Très tôt attiré par les arts plastiques, il suit une double formation à l’École des Arts Appliqués de Paris puis à l’École Nationale Supérieure des Beaux-Arts, où il devient l’élève de Robert Wlérick et de Charles Malfray, deux figures majeures de la sculpture moderne. Lauréat de la Casa de Velázquez à Madrid (promotion 1946-1947), il élargit son horizon artistique au contact de la culture espagnole.
Dès 1939, il est distingué d’une médaille de bronze au Salon des artistes français, confirmant la singularité de son regard. Son œuvre se caractérise par une recherche constante sur la forme et le volume, marquée par des lignes épurées et une tension entre abstraction et figuration.
Installé durant plusieurs décennies dans son atelier parisien du 14ᵉ arrondissement, Georges Coulon réalise de nombreuses commandes publiques, parmi lesquelles un relief en terre cuite pour une école maternelle à Épinay-sur-Seine, une fontaine en cuivre à Nevers ou encore Le Dauphin à Rosny-sous-Bois.

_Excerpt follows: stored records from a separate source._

(* ===== verification/RegistryDemo.v ===== *)
(** * The registry theorems at work

    A server that starts empty: an administrator registers a Gateway and a
    Sensor, a batch of the Sensor arrives, and requests are answered. *)

From S2P Require Import Prelude GoStrings GoSha256 GoTime GoFloat GoJson Identity Urn Uuid Telemetry.
From S2P Require Import Decode Validation Message Txn Store Persist PersistSpec.
From S2P Require Import HistoryQuery HistoryStore TwinModel Cursor TwinStore TwinPages TemporalSpec.
From S2P Require Import Registry Provision Patch Mutation RegistryInv ProvisionSpec ProvisionRun.
From S2P Require Import MutationSpec WriteSpec.
Import Canonical Demo.
#[local] Open Scope Z_scope.

Definition operator : cuuid := mk "55555555-5555-4555-8555-555555555555" eq_refl.
Definition keeper : cuuid := mk "66666666-6666-4666-8666-666666666666" eq_refl.
Definition gateway_id1 : cuuid := mk "77777777-7777-4777-8777-777777777777" eq_refl.
Definition sensor_id1 : cuuid := mk "88888888-8888-4888-8888-888888888888" eq_refl.
Definition spare_id : cuuid := mk "99999999-9999-4999-8999-999999999999" eq_refl.

(** 2026-05-04 10:20:30 UTC, and two seconds later. *)
Definition noon : Z := 1777890030000000.
Definition later : Z := 1777890032000000.

Definition calm (now : Z) (id : cuuid) : WriteWorld cuuid := mkWriteWorld (Some None) None Works [] CommitOk now now id.
(** The commit became durable, but its answer was lost. *)
Definition answer_lost (now : Z) (id : cuuid) : WriteWorld cuuid :=
  mkWriteWorld (Some None) None Works [] (CommitError (HCause (OtherCause "connection reset")) true) now now id.

Definition gateway_input : ProvisionGatewayInput cuuid := mkGatewayInput "gw-1" "Roof" (Some "north side") keeper.
Definition sensor_input : ProvisionSensorInput := mkSensorInput "gw-1" "s_1" "Outdoor" (Some "Celsius").

Definition start : RegistryDB cuuid := empty_registry {[keeper]} {[operator]}.
Definition with_gateway : RegistryDB cuuid := (ProvisionGateway (calm noon gateway_id1) operator gateway_input start).2.
Definition with_sensor : RegistryDB cuuid :=
  (ProvisionSensorForAdminOrOwner (calm later sensor_id1) keeper sensor_input with_gateway).2.

Lemma gateway_id1_real : gateway_id1 <> uuid_Nil.
Proof. intros E. apply (f_equal text) in E. discriminate E. Qed.
Lemma sensor_id1_real : sensor_id1 <> uuid_Nil.
Proof. intros E. apply (f_equal text) in E. discriminate E. Qed.
Lemma operator_real : operator <> uuid_Nil.
Proof. intros E. apply (f_equal text) in E. discriminate E. Qed.
Lemma keeper_real : keeper <> uuid_Nil.
Proof. intros E. apply (f_equal text) in E. discriminate E. Qed.

(** The identifiers in the tables, for evaluation. *)
Definition id_free (id : cuuid) (d : RegistryDB cuuid) : bool := negb (has_entity id d).

Lemma id_free_spec id d : id_free id d = true -> id ∉ e_id <$> entities d.
Proof. unfold id_free. intros H Hin. apply has_entity_spec in Hin. rewrite Hin in H. discriminate H. Qed.

Lemma demo_gateway_run : rtc server_step start with_gateway.
Proof. apply rtc_once. apply (server_call (CallGateway _ _ _)). exact gateway_id1_real. Qed.

Lemma demo_run_steps : rtc server_step start with_sensor.
Proof. eapply rtc_r; [exact demo_gateway_run|]. apply (server_call (CallAdminOrOwnerSensor _ _ _)). exact sensor_id1_real. Qed.

Lemma demo_gateway_ok : registry_ok with_gateway.
Proof. exact (so_registry _ (server_run_ok _ _ _ demo_gateway_run)). Qed.
Lemma demo_registry_ok : registry_ok with_sensor.
Proof. exact (so_registry _ (server_run_ok _ _ _ demo_run_steps)). Qed.

Example demo_registry_graph : (fun e => (e_entity_id e, e_entity_type e)) <$> entities with_sensor
  = [("urn:ngsi-ld:Gateway:gw-1", "Gateway"); ("urn:ngsi-ld:Sensor:gw-1:s_1", "Sensor")].
Proof. vm_compute. reflexivity. Qed.

Lemma server_run_consistent_witness : registry_ok with_sensor /\ length (entities with_sensor) = 2%nat.
Proof.
  split; [|vm_compute; reflexivity].
  exact (proj1 (server_run_consistent {[keeper]} {[operator]} with_sensor demo_run_steps)).
Defined.

Lemma demo_no_ledger : processed_messages (rg_store with_sensor) = ∅.
Proof. apply map_size_empty_inv. vm_compute. reflexivity. Qed.

Lemma demo_state_versions id st : twin_states (rg_store with_sensor) !! id = Some st -> st_reported_version st < max_int64.
Proof.
  intros H. assert (map_Forall (fun _ st => st_reported_version st < max_int64) (twin_states (rg_store with_sensor))) as Hall
    by (apply (bool_decide_unpack _); vm_compute; exact I). exact (Hall id st H).
Qed.

Definition clear : Weather := mkWeather Works [] CommitOk later.

Lemma provisioned_sensor_ingests_witness : exists result db',
  Persist clear true (Some demo_message) (rg_store with_sensor) = (Ok result, db')
  /\ Outcome result = CommitOutcomeCommitted /\ SamplesSaved result = 2
  /\ rtc server_step start (set_store with_sensor db').
Proof.
  apply (provisioned_sensor_ingests {[keeper]} {[operator]} with_sensor demo_message clear demo_run_steps).
  - apply (bool_decide_unpack _). vm_compute. exact I.
  - exact demo_message_ok.
  - repeat split.
  - rewrite demo_no_ledger. apply lookup_empty.
  - intros k row first last H. rewrite demo_no_ledger, lookup_empty in H. discriminate H.
  - exact demo_state_versions.
Defined.

(** ** Requests *)

Definition services := composeMutations (uuid := cuuid) (5 * Second).

Definition request (body : string) : Request := mkRequest false (Some ("application/json", [])) (jq body) false.

Definition create_sensor : Request := request
  "{'entity_type':'Sensor','gateway_id':'gw-1','sensor_id':'s_1','name':'Outdoor','unit':'Celsius'}".
Definition rename_sensor : Request := request "{'name':{'type':'Property','value':'Attic'}}".
Definition sensor_urn : string := "urn:ngsi-ld:Sensor:gw-1:s_1".
Definition rename_parsed : PatchEntityInput :=
  mkPatchEntity (Urn.mkIdentity EntityTypeSensor "gw-1" "s_1" sensor_urn) None (Some (mkPatchSensor (Some "Attic"))).

Lemma create_sensor_parsed : parsePostEntityRequest create_sensor 65536 = Ok (PostSensor sensor_input : PostEntityRequest cuuid).
Proof. vm_compute. reflexivity. Qed.
Lemma rename_sensor_parsed : parsePatchEntityRequest rename_sensor sensor_urn 65536 = Ok rename_parsed.
Proof. vm_compute. reflexivity. Qed.

(** Times that can be written, by evaluation. *)
Lemma times_ok_check (d : RegistryDB cuuid) :
  bool_decide (map_Forall (fun _ t => is_Some (FormatRFC3339Micro (time_of_tz t))) (rg_gateway_created d)
    /\ map_Forall (fun _ t => is_Some (FormatRFC3339Micro (time_of_tz t))) (rg_sensor_created d)
    /\ Forall (fun e => is_Some (FormatRFC3339Micro (time_of_tz (entity_updated_at (view d) e)))) (entities d)) = true ->
  times_ok d.
Proof.
  intros (Hg & Hs & He)%bool_decide_eq_true. split.
  - intros g t H. exact (Hg g t H).
  - intros k t H. exact (Hs k t H).
  - intros e H. rewrite list.Forall_forall in He. exact (He e H).
Qed.

Lemma with_gateway_times : times_ok with_gateway.
Proof. apply times_ok_check. vm_compute. reflexivity. Qed.
Lemma with_sensor_times : times_ok with_sensor.
Proof. apply times_ok_check. vm_compute. reflexivity. Qed.

Lemma year_check t : bool_decide (is_Some (FormatRFC3339Micro (time_of_tz t))) = true -> year_ok t.
Proof. apply bool_decide_eq_true. Qed.

(** The whole body of the answer to the creation. *)
Definition created_body : Body cuuid :=
  BodyPostSensor (mkPostSensorDTO "gw-1" "s_1" "Outdoor" (Some "Celsius") sensor_urn (Some "2026-05-04T10:20:32.000000Z")).

Lemma created_body_is : post_body (calm later sensor_id1) (PostSensor sensor_input) with_gateway = created_body.
Proof. vm_compute. reflexivity. Qed.

(** The owner creates the Sensor below the Gateway of the administrator. *)
Lemma post_answered_witness : exists creator gp sp, services = Ok (creator, gp, sp)
  /\ post_answer 201 sensor_urn created_body with_sensor with_gateway
       (postDigitalTwin (Some creator) 65536 (Some keeper) true create_sensor (calm later sensor_id1) with_gateway).
Proof.
  assert (exists creator gp sp, services = Ok (creator, gp, sp)) as (creator & gp & sp & Hc)
    by (eexists _, _, _; reflexivity).
  exists creator, gp, sp. split; [exact Hc|]. rewrite <- created_body_is.
  apply (post_answered (5 * Second) creator gp sp 65536 create_sensor (calm later sensor_id1) keeper (PostSensor sensor_input)
    with_gateway Hc demo_gateway_ok with_gateway_times).
  - apply year_check. vm_compute. reflexivity.
  - repeat split.
  - reflexivity.
  - apply id_free_spec. vm_compute. reflexivity.
  - exact keeper_real.
  - exact create_sensor_parsed.
Defined.

Definition renamed : RegistryDB cuuid := patch_tables (calm later spare_id) operator rename_parsed with_sensor.

Lemma patch_answered_witness : exists creator gp sp, services = Ok (creator, gp, sp)
  /\ patch_answer 200 sensor_urn "Attic" renamed with_sensor
       (patchDigitalTwin (Some gp) (Some sp) 65536 (Some operator) true sensor_urn rename_sensor (calm later spare_id) with_sensor).
Proof.
  assert (exists creator gp sp, services = Ok (creator, gp, sp)) as (creator & gp & sp & Hc)
    by (eexists _, _, _; reflexivity).
  exists creator, gp, sp. split; [exact Hc|].
  apply (patch_answered (5 * Second) creator gp sp 65536 rename_sensor sensor_urn (calm later spare_id) operator rename_parsed
    with_sensor Hc demo_registry_ok with_sensor_times).
  - apply year_check. vm_compute. reflexivity.
  - repeat split.
  - reflexivity.
  - reflexivity.
  - exact operator_real.
  - exact rename_sensor_parsed.
Defined.

Lemma parsed_requests_valid_witness :
  ValidateCreateEntityInput keeper (ToDomain (PostSensor sensor_input)) = None /\ ValidatePatchEntityInput rename_parsed = None.
Proof.
  destruct (parsed_requests_valid keeper create_sensor sensor_urn 65536) as [H _].
  destruct (parsed_requests_valid keeper rename_sensor sensor_urn 65536) as [_ H'].
  split; [exact (H _ keeper_real create_sensor_parsed)|exact (proj1 (H' _ rename_sensor_parsed))].
Defined.

Lemma sensor_provisioning_decided_witness :
  ProvisionSensor (calm later sensor_id1) keeper sensor_input with_gateway = (Err (HGateway ErrProvisioningForbidden), with_gateway)
  /\ ProvisionSensorForOwner (calm later sensor_id1) keeper sensor_input with_gateway
     = sensor_decision false true (calm later sensor_id1) keeper sensor_input with_gateway.
Proof.
  destruct (sensor_provisioning_decided (calm later sensor_id1) keeper sensor_input with_gateway demo_gateway_ok) as (H1 & H2 & _).
  - repeat split.
  - apply id_free_spec. vm_compute. reflexivity.
  - vm_compute. reflexivity.
  - split; [exact (eq_trans H1 eq_refl)|exact H2].
Defined.

(** The Sensor is made although its caller was told otherwise, and the operator
    repeats a registration that is there already. *)
Definition lost : res herror ProvisionSensorResult * RegistryDB cuuid :=
  ProvisionSensorForAdminOrOwner (answer_lost later sensor_id1) keeper sensor_input with_gateway.

Lemma lost_changed : lost.2 <> with_gateway.
Proof. intros E. apply (f_equal (fun d => length (entities d))) in E. vm_compute in E. discriminate E. Qed.

Lemma provisioning_retry_witness : is_ok lost.1 = false
  /\ (exists created_at, ProvisionSensorForAdminOrOwner (calm later spare_id) keeper sensor_input lost.2
       = (Ok (sensor_result false sensor_input created_at), lost.2))
  /\ (exists created_at, ProvisionGateway (calm later spare_id) operator gateway_input with_gateway
       = (Ok (gateway_result false gateway_input created_at), with_gateway)).
Proof.
  split; [vm_compute; reflexivity|]. split.
  - destruct (provisioning_retry (answer_lost later sensor_id1) (calm later spare_id) keeper gateway_input sensor_input with_gateway)
      as [_ H]; [exact demo_gateway_ok|exact sensor_id1_real|repeat split|].
    destruct (H lost.1 lost.2) as (created_at & E & _); [exact (surjective_pairing lost)|right; exact lost_changed| |].
    + apply id_free_spec. vm_compute. reflexivity.
    + exists created_at. exact E.
  - destruct (provisioning_retry (calm noon gateway_id1) (calm later spare_id) operator gateway_input sensor_input start)
      as [H _]; [exact (so_registry _ (empty_registry_ok _ _))|exact gateway_id1_real|repeat split|].
    destruct (H (ProvisionGateway (calm noon gateway_id1) operator gateway_input start).1 with_gateway) as (created_at & E & _).
    + exact (surjective_pairing _).
    + left. vm_compute. reflexivity.
    + apply id_free_spec. vm_compute. reflexivity.
    + exists created_at. exact E.
Defined.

À la fin des années 1960, déçu par l’évolution du goût du public qui se détourne de l’art figuratif, Georges Coulon abandonne progressivement la sculpture pour se consacrer à la peinture. Il détruit même une partie de ses œuvres, que son épouse et son ami, le sculpteur Volti, sauvent et cachent. Ce n’est que peu avant sa mort, en 1990, qu’il découvre le secret de la préservation de son travail. Ses créations, bien que peu nombreuses, demeurent puissantes et d’une grande élégance.